His counterpart, Sen Edward M. Kennedy of Massachusetts, the Democrats’ chief negotiator in the grand bargain, said he saw good signs from statements over the weekend and said Mr. Bush has the chance to be convincing today.

“There’s nothing more persuasive than sincerity, and I think the president on this issue has demonstrated knowledge, awareness and sincerity, and I think that’s a powerful message,” he said.

Mr. Bush will likely find a polite but wary audience behind the closed doors. Many Senate Republicans think he is making a political and policy mistake by pressing for this immigration bill, and some accuse him of caving on key principles.
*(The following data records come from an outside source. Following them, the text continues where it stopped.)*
(** [str.split()] on blanks: empty words are dropped. *)
Definition words (s : string) : list string :=
  filter (fun w => nonempty w = true) (split_on " "%char s).

Fixpoint parse_digits (s : string) (acc : Z) : option Z :=
  match s with
  | EmptyString => Some acc
  | String c s' =>
      let n := Z.of_nat (nat_of_ascii c) in
      if (48 <=? n) && (n <=? 57)
      then parse_digits s' (10 * acc + (n - 48))
      else None
  end.

Definition parse_number (s : string) : option Z :=
  if nonempty s then parse_digits s 0 else None.

Definition in_range (lo hi v : Z) : bool := (lo <=? v) && (v <=? hi).

Definition parse_span (fmin fmax : Z) (s : string) (step : option Z)
  : option item :=
  match split_on "-"%char s with
  | [a] =>
      match parse_number a with
      | Some a' =>
          if in_range fmin fmax a' then
            match step with
            | None => Some (Span a' a' 1)
            | Some st => Some (Span a' fmax st)
            end
          else None
      | None => None
      end
  | [a; b] =>
      match parse_number a, parse_number b with
      | Some a', Some b' =>
          if in_range fmin fmax a' && in_range fmin fmax b' && (a' <=? b')
          then Some (Span a' b' (default 1 step))
          else None
      | _, _ => None
      end
  | _ => None
  end.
Sen. Jeff Sessions, Alabama Republican and an opponent of the bill, said Mr. Bush has even backed off of the principles he floated earlier this year in a Powerpoint presentation when the grand bargain was being formed.

“The principles that were stated in the Powerpoint presentation got watered down in every way,” he said. “The bill does not do what it needs to do. It is a political compromise.”

It will be difficult to find enough support among senators to break the filibuster.

In a test vote last week, 38 Republicans, joined by 11 Democrats and one independent, voted to filibuster the immigration bill. Just seven Republicans joined 37 Democrats and one independent in voting to limit the debate and force a final up-or-down vote.

Last week, Sen. Charles E. Schumer, New York Democrat, said he thought the vote on a final bill would be similar to the test vote. If so, that’s bad news for the bill’s backers, since the test vote garnered 50 votes in opposition — enough to kill the bill.